MITB Banner

Python Guide To Lux: Interactive Visual Discovery

Lux is a Python package that aims to make data exploration easier and quicker with its simple one-line syntax and visualization recommendations.

Share

Data Exploration with Lux

A picture is worth a thousand words, even more so when it comes to data-centric projects. Data exploration is the first step in any machine learning project, and it is pivotal to how well the rest of the project turns out. Although libraries like Plotly and Seaborn provide a huge collection of plots and options, they require the user to first think about how the visualization should look like and what to visualize in the first place. This is not conducive to data exploration and just contributes to making it the most time-consuming part of the machine learning life cycle. Well, what if you could get visualizations recommended to you? Lux is a Python package created by the folks at RiseLabs that aims to make data exploration easier and quicker with its simple one-line syntax and visualization recommendations. As the developers put it “Lux is built on the philosophy that users should always be able to visualize anything they want without having to think about how the visualization should look like“. 

In Lux, you don’t explicitly create plots; you simply specify your analysis intent, i.e., what attributes/subset interest you; Lux takes care of the rest. Apart from this, Lux is tightly integrated with Pandas and can be used without modifying any code with just one import statement. It preserves the Pandas data frame semantics, so all the commands from the Pandas’s API work in Lux as expected.

Installation

Install Lux from PyPI

pip install lux-api

Install and activate the Lux notebook extension (lux-widget) included in the package.

For VsCode and Jupyter notebook
 jupyter nbextension install --py luxwidget
 jupyter nbextension enable --py luxwidget 
For JupyterLab
 jupyter labextension install @jupyter-widgets/jupyterlab-manager
 jupyter labextension install luxwidget 

Note: Lux does not work in Colab because Colab doesn’t support custom widgets yet. 

Check other methods of installation here.

Data Exploration with Lux

Enable Lux by importing it.

 import pandas as pd
 import lux 

That’s it. Now every time you print a data frame, you’ll get a toggle option to view the Lux visualizations. Let’s load some data and try this out. 

 df = pd.read_csv("https://raw.githubusercontent.com/Aditya1001001/English-Premier-League/master/EDA_data.csv")
 df 
The first set of recommendations created by Lux

This creates several plots divided into three tabs:

  • Correlation: Visualizes the relationships between two qualitative attributes. The plots are arranged from the highest to the lowest correlated pair of attributes.
  • Distribution: Shows histogram distributions of different quantitative attributes, ranked from the most to least skewed. 
  • Occurrence: Displays bar chart distributions of different categorical attributes, ranked from most to least uneven plots.  

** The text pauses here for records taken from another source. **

Lemma geometry_commit q r k R CH n more :
  geometry q r k R → (CH ≤ R)%nat →
  Z.of_nat (R + length (items q)) + Z.of_nat n <= Z.of_nat CH + bound q →
  for_each_from 0 n (cursor (R + length (items q))) r = Ret more →
  geometry {| items := items q ++ more; bound := bound q; sender := sender q; receiver := receiver q |}
    (commit (cursor (R + length (items q))) (Z.of_nat n) r) k R ∧ length more = n.
Proof.
  intros G Hch Hroom Hmore. destruct (for_each_from_items _ _ _ _ _ _ _ _ G Hmore) as [Hlen Hitems].
  split; [|done]. destruct G. split; cbn; try done.
  - rewrite cursor_add, length_app, Hlen. f_equal. lia.
  - intros i v Hi. apply lookup_app_Some in Hi as [Hi|[Hge Hi]]; [by apply geo_items0|].
    apply Hitems in Hi. rewrite Nat.add_0_r in Hi.
    by replace (R + i)%nat with (R + length (items q) + (i - length (items q)))%nat by lia.
Qed.

Lemma geometry_release q r k R n :
  geometry q r k R → (n ≤ length (items q))%nat →
  geometry {| items := drop n (items q); bound := bound q; sender := sender q; receiver := receiver q |}
    (release (cursor R) (Z.of_nat n) r) k (R + n).
Proof.
  intros G Hn. destruct G. split; cbn; try done.
  - apply cursor_add.
  - rewrite length_drop, geo_tail0. f_equal. lia.
  - intros i v Hi. rewrite lookup_drop in Hi. apply geo_items0 in Hi.
    by replace (R + n + i)%nat with (R + (n + i))%nat by lia.
Qed.

Lemma geometry_flags q r k R b c :
  geometry q r k R →
  geometry {| items := items q; bound := bound q; sender := b; receiver := c |}
    {| slots := slots r; capacity := capacity r; mask := mask r; head := head r; tail := tail r;
       producer_alive := b; consumer_alive := c |} k R.
Proof. intros G. by destruct G. Qed.

Lemma producer_simulated q s l s' :
  ring_inv q s → producer_step s l s' → ∃ q', queue_step q l q' ∧ ring_inv q' s'.
Proof.
  intros (k & R & CH & CT & G & C & P & K) Hstep.
  destruct Hstep as [r ch ct c Ha|r ch ct c Ha|max r ch ct c t ch' Hres|r ch ct c e ch' Hres
    |r ch ct c t len i v r' Hi Hw|r ch ct c t len n more Hn Hmore|r ch ct c];
    destruct q as [its b sd rc]; destruct C as [Eh Et (Hch & Hct) Hroom]; unfold producer_ok in P; cbn in *; subst ch ct.
  - eexists. split; [constructor|]. exists k, R, CH, CT. by split_and!.
  - rewrite (geo_receiver _ _ _ _ G) in Ha. cbn in Ha. subst rc. eexists. split; [constructor|].
    exists k, R, CH, CT. by split_and!.
  - pose proof (reserve_cursor_spec _ _ _ _ G CH ltac:(lia) Hroom) as Hs. rewrite Hres in Hs.
    destruct Hs as (-> & CH' & -> & Hch' & Hroom').
    pose proof (contiguous_available_spec _ _ _ _ G CH' ltac:(lia) Hroom') as (H1 & H2 & H3). cbn in H1, H2, H3.
    eexists. split; [constructor|]. exists k, R, CH', CT. split_and!; [done| |..|done].
    + split; cbn; try done; lia.
    + unfold producer_ok. cbn. split_and!; [done|done|lia|lia|lia].
  - pose proof (reserve_cursor_spec _ _ _ _ G CH ltac:(lia) Hroom) as Hs. rewrite Hres in Hs.
    destruct Hs as (-> & -> & Hfull). eexists. split; [by constructor|]. exists k, R, R, CT.
    split_and!; [done|split; cbn; try done; unfold zlen in *; lia|done|done].
  - destruct P as (? & -> & ? & ? & ?). eexists. split; [constructor|]. exists k, R, CH, CT.
    split_and!; [|done|done|done].
    eapply (geometry_write _ _ _ _ CH len i); [exact G|lia|done| |exact Hw]. cbn. lia.
  - destruct P as (-> & -> & Hlen & Hr & Hc). set (m := Z.min n len) in *.
    destruct (geometry_commit _ r k R CH (Z.to_nat m) more G ltac:(lia) ltac:(cbn; lia) Hmore) as [G' Hl].
    cbn in G', Hl. rewrite Z2Nat.id in G' by lia.
    eexists. split; [constructor; unfold zlen; rewrite length_app; lia|].
    exists k, R, CH, CT. split_and!; [exact G'| |done|done]. split; cbn; try done; rewrite length_app; lia.
  - eexists. split; [constructor|]. exists k, R, CH, CT.
    split_and!; [|done|done|].
    { cbn. unfold drop_producer. rewrite (geo_receiver _ _ _ _ G). exact (geometry_flags _ _ _ _ false rc G). }
    unfold consumer_ok in *. cbn in *. destruct c; done.
Qed.

(** A batch that is read when the consumer sees [CT'] items. *)
Lemma reading_ok q r k R CH CT' max p c :
  geometry q r k R → (CH ≤ R)%nat → Z.of_nat (R + length (items q)) <= Z.of_nat CH + bound q →
  (R ≤ CT' ≤ R + length (items q))%nat → (cursor CT' =? head r) = false →
  producer_ok q {| inner := r; cached_head := cursor CH; cached_tail := c; ppc := p; cpc := ConsumerIdle |} k R CH →
  ring_inv q {| inner := r; cached_head := cursor CH; cached_tail := cursor CT'; ppc := p;
                cpc := let '(h, len) := read_batch max r (cursor CT') in ConsumerReading h len |}.
Proof.
  intros G Hch Hroom Hct Hne P. pose proof (geo_cap _ _ _ _ G) as Hcap.
  rewrite (geo_head _ _ _ _ G), cursor_eq in Hne by lia. apply Nat.eqb_neq in Hne.
  pose proof (read_batch_spec _ _ _ _ G max CT' ltac:(lia) ltac:(lia)) as Hb.
  destruct (read_batch max r (cursor CT')) as [h len]. destruct Hb as (-> & ? & ? & ?).
  exists k, R, CH, CT'. split_and!; [done|split; cbn; try done; lia|done|]. unfold consumer_ok. cbn. by split_and!.
Qed.

(** The consumer has seen all there is when [tail] is [head]. *)
Lemma tail_is_head q r k R :
  geometry q r k R → Z.of_nat (length (items q)) <= bound q → (tail r =? head r) = true → items q = [].
Proof.
  intros G Hlen Heq. pose proof (geo_cap _ _ _ _ G) as Hcap.
  rewrite (geo_head _ _ _ _ G), (geo_tail _ _ _ _ G), cursor_eq in Heq by lia.
  apply Nat.eqb_eq in Heq. apply nil_length_inv. lia.
Qed.

Lemma consumer_simulated q s l s' :
  ring_inv q s → consumer_step s l s' → ∃ q', queue_step q l q' ∧ ring_inv q' s'.
Proof.
  intros (k & R & CH & CT & G & C & P & K) Hstep.
  destruct Hstep as [max r ch ct p Hne|max r ch ct p Heq Hne|r ch ct p Heq Hemp|r ch ct p Ha|r ch ct p Ha
    |max r ch ct p Hne|r ch ct p Hemp|r ch ct p h len i v Hi Hr|r ch ct p h len|r ch ct p];
    destruct q as [its b sd rc]; destruct C as [Eh Et (Hch & Hct) Hroom]; unfold consumer_ok in K; cbn in *; subst ch ct.
  - eexists. split; [constructor|]. eapply (reading_ok _ _ _ _ _ _ _ _ 0); [exact G|lia|done|cbn; lia|done|exact P].
  - eexists. split; [constructor|]. rewrite (geo_tail _ _ _ _ G) in Hne |- *. eapply (reading_ok _ _ _ _ _ _ _ _ 0); [exact G|lia|done|cbn; lia|exact Hne|exact P].
  - eexists. split; [constructor|]. rewrite (geo_tail _ _ _ _ G). cbn. exists k, R, CH, (R + length its)%nat.
    split_and!; [done|split; cbn; try done; lia|done|done].
  - eexists. split; [constructor|]. exists k, R, CH, CT. by split_and!.
  - eexists. split; [constructor|]. exists k, R, CH, CT. split_and!; [done|done|done|].
    rewrite (geo_sender _ _ _ _ G) in Ha. done.
  - eexists. split; [constructor|]. rewrite (geo_tail _ _ _ _ G) in Hne |- *. eapply (reading_ok _ _ _ _ _ _ _ _ 0); [exact G|lia|done|cbn; lia|exact Hne|exact P].
  - apply (tail_is_head _ _ _ _ G) in Hemp as Hnil; [|cbn; lia]. cbn in Hnil. subst its sd.
    eexists. split; [constructor|]. rewrite (geo_tail _ _ _ _ G). cbn. exists k, R, CH, (R + 0)%nat.
    split_and!; [done|split; cbn in *; try done; lia|done|done].
  - destruct K as (-> & ? & ? & ?). destruct (lookup_lt_is_Some_2 its (Z.to_nat i)) as [w Hw]; [lia|].
    assert (v = w) as ->.
    { revert Hr. replace i with (Z.of_nat (Z.to_nat i)) at 1 by lia. rewrite cursor_add. unfold read_slot, index.
      rewrite (geo_index _ _ _ _ G), (geo_items _ _ _ _ G (Z.to_nat i) w) by done. by intros [= ->]. }
    eexists. split; [constructor; [lia|exact Hw]|]. exists k, R, CH, CT. split_and!; [done|done|done|].
    unfold consumer_ok. cbn. by split_and!.
  - destruct K as (-> & ? & ? & ?). eexists. split; [constructor; unfold zlen; lia|].
    exists k, (R + Z.to_nat len)%nat, CH, CT. split_and!; [| | |done].
    + replace len with (Z.of_nat (Z.to_nat len)) at 2 by lia. exact (geometry_release _ _ _ _ (Z.to_nat len) G ltac:(cbn; lia)).
    + split; cbn; try done; rewrite ?length_drop; lia.
    + unfold producer_ok in *. cbn in *. rewrite length_drop.
      by replace (R + Z.to_nat len + (length its - Z.to_nat len))%nat with (R + length its)%nat by lia.
  - eexists. split; [constructor|]. exists k, R, CH, CT. split_and!; [|done|done|done].
    cbn. unfold drop_consumer. rewrite (geo_sender _ _ _ _ G). exact (geometry_flags _ _ _ _ sd false G).
Qed.

Lemma ring_simulated capacity trace s :
  capacity <= 2 ^ 63 → steps (ring_new capacity) trace s →
  ∃ q, queue_steps (queue_new capacity) trace q ∧ ring_inv q s.
Proof.
  intros Hc Hs. remember (ring_new capacity) as s0 eqn:Hs0. induction Hs as [s|s1 trace s2 l s3 Hs IH Hl].
  - subst s. exists (queue_new capacity). split; [constructor|by apply ring_inv_new].
  - destruct (IH Hs0) as (q & Hq & Hinv).
    assert (∃ q', queue_step q l q' ∧ ring_inv q' s3) as (q' & Hq' & Hinv').
    { destruct Hl; [by eapply producer_simulated|by eapply consumer_simulated]. }
    exists q'. split; [by econstructor|done].
Qed.

(** ** Calls that are not interrupted *)

Lemma for_each_from_spec q r k R i n :
  geometry q r k R → (i + n ≤ length (items q))%nat →
  for_each_from i n (cursor R) r = Ret (take n (drop i (items q))).
Proof.
  intros G. revert i. induction n as [|n IH]; intros i Hn; cbn [for_each_from]; [done|].
  destruct (lookup_lt_is_Some_2 (items q) i) as [v Hv]; [lia|].
  rewrite cursor_add. unfold read_slot, index. rewrite (geo_index _ _ _ _ G), (geo_items _ _ _ _ G i v Hv).
  cbn [mbind outcome_bind]. rewrite IH by lia. cbn [mbind outcome_bind]. by rewrite (drop_S _ v _ Hv).
Qed.

Lemma try_reserve_exact q s max :
  ring_inv q s →
  match try_reserve_batch max (inner s) (cached_head s) with
  | (Fail ReserveDisconnected, _) => receiver q = false
  | (Fail Full, _) => receiver q = true ∧ zlen (items q) = bound q
  | (Ret (_, len), _) => receiver q = true ∧ 0 < len <= Z.max max 1 ∧ zlen (items q) + len <= bound q
  | _ => False
  end.
Proof.
  intros (k & R & CH & CT & G & [Eh _ Hord Hroom] & _ & _). unfold try_reserve_batch, reserve_len. rewrite Eh.
  rewrite (geo_receiver _ _ _ _ G). destruct (receiver q); cbn [negb]; [|done].
  pose proof (reserve_cursor_spec _ _ _ _ G CH ltac:(lia) Hroom) as Hs.
  destruct (reserve_cursor 1 (inner s) (cursor CH)) as [[t|e| |] ch']; cbn [mbind outcome_bind]; [| |done..].
  - destruct Hs as (-> & CH' & -> & ? & Hr).
    destruct (contiguous_available_spec _ _ _ _ G CH' ltac:(lia) Hr) as (? & ? & ?).
    unfold zlen. split_and!; [done|lia|lia|lia].
  - destruct Hs as (-> & _ & ?). done.
Qed.

Lemma try_read_exact q s max :
  ring_inv q s →
  match try_read_batch max (inner s) (cached_tail s) with
  | (Fail Empty, _) => items q = [] ∧ sender q = true
  | (Fail ReadDisconnected, _) => items q = [] ∧ sender q = false
  | (Ret (head, len), _) =>
      0 < len <= Z.max max 1 ∧ len <= zlen (items q) ∧ for_each head len (inner s) = Ret (take (Z.to_nat len) (items q))
  | _ => False
  end.
Proof.
  intros (k & R & CH & CT & G & [_ Et Hord Hroom] & _ & _). pose proof (geo_cap _ _ _ _ G) as Hcap.
  assert (Hread : ∀ CT', (R ≤ CT' ≤ R + length (items q))%nat → (cursor CT' =? head (inner s)) = false →
    let '(h, len) := read_batch max (inner s) (cursor CT') in
    0 < len <= Z.max max 1 ∧ len <= zlen (items q) ∧ for_each h len (inner s) = Ret (take (Z.to_nat len) (items q))).
  { intros CT' Hct Hne. rewrite (geo_head _ _ _ _ G), cursor_eq in Hne by lia. apply Nat.eqb_neq in Hne.
    pose proof (read_batch_spec _ _ _ _ G max CT' ltac:(lia) ltac:(lia)) as Hb.
    assert (Hmax : (read_batch max (inner s) (cursor CT')).2 <= Z.max max 1) by (unfold read_batch; cbn; lia).
    destruct (read_batch max (inner s) (cursor CT')) as [h len]. cbn in Hmax. destruct Hb as (-> & ? & ? & ?).
    unfold zlen. split_and!; [lia|lia|lia|]. unfold for_each. rewrite (for_each_from_spec q _ k R) by (done || lia). done. }
  unfold try_read_batch. rewrite Et. destruct (cursor CT =? head (inner s)) eqn:Hc; [|by apply Hread; [lia|]].
  destruct (tail (inner s) =? head (inner s)) eqn:Ht.
  - apply (tail_is_head _ _ _ _ G) in Ht as Hnil; [|lia]. rewrite (geo_sender _ _ _ _ G).
    by destruct (sender q).
  - rewrite (geo_tail _ _ _ _ G) in Ht |- *. by apply Hread; [lia|].
Qed.

(** *** The buffered producer *)

(** [pend] has been written and not yet been published. *)
Definition buffered_ok (q : queue) (r : Inner) (b : BufferedProducer) (k R CH : nat) (pend : list T) : Prop :=
  geometry q r k R ∧ producer_cached_head b = cursor CH ∧ (CH ≤ R)%nat ∧
  Z.of_nat (R + length (items q)) <= Z.of_nat CH + bound q ∧ 1 <= batch_size b ∧
  written b = Z.of_nat (length pend) ∧
  (pend = [] ∧ reserved_len b = 0 ∨
   written b < reserved_len b ∧ reserved_tail b = cursor (R + length (items q)) ∧
   Z.of_nat (R + length (items q)) + reserved_len b <= Z.of_nat CH + bound q ∧
   ∀ j v, pend !! j = Some v → slots r !! ((R + length (items q) + j) mod 2 ^ k)%nat = Some v).

Definition with_items (l : list T) (q : queue) : queue :=
  {| items := l; bound := bound q; sender := sender q; receiver := receiver q |}.

(** Publishing what is pending. *)
Lemma publish q r k R CH pend :
  geometry q r k R → (CH ≤ R)%nat → Z.of_nat (R + length (items q) + length pend) <= Z.of_nat CH + bound q →
  (∀ j v, pend !! j = Some v → slots r !! ((R + length (items q) + j) mod 2 ^ k)%nat = Some v) →
  geometry (with_items (items q ++ pend) q) (commit (cursor (R + length (items q))) (Z.of_nat (length pend)) r) k R.
Proof.
  intros G Hch Hroom Hpend. destruct G. split; cbn; try done.
  - rewrite cursor_add, length_app. f_equal. lia.
  - intros i v Hi. apply lookup_app_Some in Hi as [Hi|[Hge Hi]]; [by apply geo_items0|].
    apply Hpend in Hi. by replace (R + i)%nat with (R + length (items q) + (i - length (items q)))%nat by lia.
Qed.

In addition to simply visualizing the intermediate steps of data exploration Lux has a simple language for specifying your analysis intent, i.e., attributes and values you’re interested in. There are two ways of specifying intent in Lux:

Simple intent specification with intent

Provides simple string-based description to specify the intent of analysis conveniently.

Specifying attributes of interest

Let’s say value_eur is an attribute of interest:

 df.intent = ['value_eur']
 df 
recommendations created by Lux based on specified intent

Lux recommends a number of interesting plots in two tabs:

  • Enhance Tab: Enhance lets the user visualize the relationship between the specified attribute and different attributes. For example, a plot of  value_eur vs overall.
  • Filter Tab: It adds filters to the intended visualization, it lets the user quickly browse through subsets of the data. For example, the distribution plot for value_eur with Goals = 1

Another thing noted here is that Lux doesn’t simply create all possible plots; it determines the channel mappings and plot type based on a set of best practices.

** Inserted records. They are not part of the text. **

Lemma link_dependencies_spec m step deps dependents l :
  linked dependents l →
  match link_dependencies m step deps dependents with
  | Ret dependents' => linked dependents' (l ++ ((λ d, (st_id step, d)) <$> deps)) ∧
      Forall (λ d, ∃ t, m !! d = Some t ∧ (st_phase step = System → st_phase t = System)) deps
  | Fail (UnknownDependency x d) => x = st_id step ∧ d ∈ deps ∧ m !! d = None
  | Fail (SystemDependsOnUser x d) => ∃ t, x = st_id step ∧ d ∈ deps ∧ m !! d = Some t ∧ st_phase step = System ∧ st_phase t = User
  | _ => False
  end.
Proof.
  revert dependents l. induction deps as [|d deps IH]; intros dependents l Hl; cbn [link_dependencies fmap list_fmap].
  { rewrite app_nil_r. auto. }
  destruct (m !! d) as [t|] eqn:Ht; [|split_and!; [done|by left|done]].
  destruct (bool_decide (st_phase step = System) && bool_decide (st_phase t = User)) eqn:Hph.
  { apply andb_true_iff in Hph as (?%bool_decide_eq_true & ?%bool_decide_eq_true).
    exists t. split_and!; [done|by left|done..]. }
  specialize (IH (<[d:=from_option id [] (dependents !! d) ++ [st_id step]]> dependents) (l ++ [(st_id step, d)])).
  rewrite <-(assoc_L (++)) in IH. cbn [app] in IH.
  assert (linked (<[d:=from_option id [] (dependents !! d) ++ [st_id step]]> dependents) (l ++ [(st_id step, d)])) as Hl'.
  { intros d' x. rewrite filter_app, length_app, filter_cons, filter_nil.
    destruct (decide (d = d')) as [<-|Hne].
    - rewrite lookup_insert_eq. cbn [from_option id]. rewrite occurrences_app, Hl, occurrences_cons.
      cbn. by repeat case_decide; simplify_eq.
    - rewrite lookup_insert_ne by done. rewrite Hl.
      destruct (decide _); simplify_eq. cbn. lia. }
  specialize (IH Hl').
  destruct (link_dependencies _ _ _ _) as [a|[]| |]; try done.
  - destruct IH as [? Hall]. split; [done|]. constructor; [|done]. exists t. split; [done|]. intros Hs.
    rewrite bool_decide_true in Hph by done. cbn in Hph. apply bool_decide_eq_false in Hph.
    by destruct (st_phase t).
  - destruct IH as (? & ? & ?). split_and!; [done|by right|done].
  - destruct IH as (u & ? & ? & ?). exists u. split_and!; [done|by right|naive_solver..].
Qed.
(* ===== verification/BootSafety.v ===== *)
(** * What a bootstrap run does, whatever the tasks and the disk do

    The traces of [run]: every launch is justified by the state on disk, no
    step is launched twice, and a run whose tasks end reports the bootstrap as
    finished or failed. *)
From S2P Require Import Prelude Text Ordered BootPlan BootSchedule BootRun.

(** ** Weakest preconditions over traces

    [wp m tr Q X]: from any world with trace [tr], [m] returns a value that
    satisfies [Q] with the trace it leaves, or ends otherwise ([Some] error, or
    [None] when it waits for ever) within [X]; it never panics. *)
Definition wp {A} (m : stm Io GuestError A) (tr : list effect) (Q : A → list effect → Prop)
    (X : option GuestError → list effect → Prop) : Prop :=
  ∀ faults, match m {| io_trace := tr; io_faults := faults |} with
            | (Ret a, io) => Q a (io_trace io)
            | (Fail e, io) => X (Some e) (io_trace io)
            | (Timeout, io) => X None (io_trace io)
            | (Panic, _) => False
            end.

Section wp.
Context {A B : Type}.

Lemma wp_bind (m : stm Io GuestError A) (f : A → stm Io GuestError B) tr Q X :
  wp m tr (λ a tr', wp (f a) tr' Q X) X → wp (m ≫= f) tr Q X.
Proof.
  intros Hm faults. specialize (Hm faults). unfold mbind, stm_bind.
  destruct (m _) as [[a|e| |] [tr' faults']]; cbn in *; try done. apply Hm.
Qed.

Lemma wp_mono (m : stm Io GuestError A) tr (Q Q' : A → list effect → Prop) (X X' : option GuestError → list effect → Prop) :
  wp m tr Q X → (∀ a tr', Q a tr' → Q' a tr') → (∀ e tr', X e tr' → X' e tr') → wp m tr Q' X'.
Proof.
  intros Hm HQ HX faults. specialize (Hm faults). destruct (m _) as [[a|e| |] io]; auto.
Qed.

Lemma wp_ret (a : A) tr (Q : A → list effect → Prop) X : Q a tr → wp (mret a) tr Q X.
Proof. by intros HQ faults. Qed.

Lemma wp_fail e tr (Q : A → list effect → Prop) (X : option GuestError → list effect → Prop) :
  X (Some e) tr → wp (stm_fail e) tr Q X.
Proof. by intros HX faults. Qed.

If there are multiple attributes of interest, they can be mentioned in the form of a list. Let’s say we have two attributes of interest: overall and value_eur.

 df.intent = ['overall','value_eur']
 df 

This creates recommendations depicting the effect other attributes and filters have on the specified attributes. 

Plot recommendations for multiple attributes of interest

There is also a new tab called Generalize, it recommends plots with one of the specified attributes removed. 

Generalize tab of the recommendations for multiple attributes of interest
Specifying subset of the dataset via filters

Let’s say we are only interested in midfielders.

 df.intent = ["Position=Midfielder"]
 df 

This creates the same correlation, distribution, and occurrence plot as before but with only midfielder data.

recommendations created by Lux based on specified filter

Multiple values of interest can be specified by using the | notation. Let’s say we are interested in midfielders and defenders.

df.intent = ["Position=Midfielder|Defender"]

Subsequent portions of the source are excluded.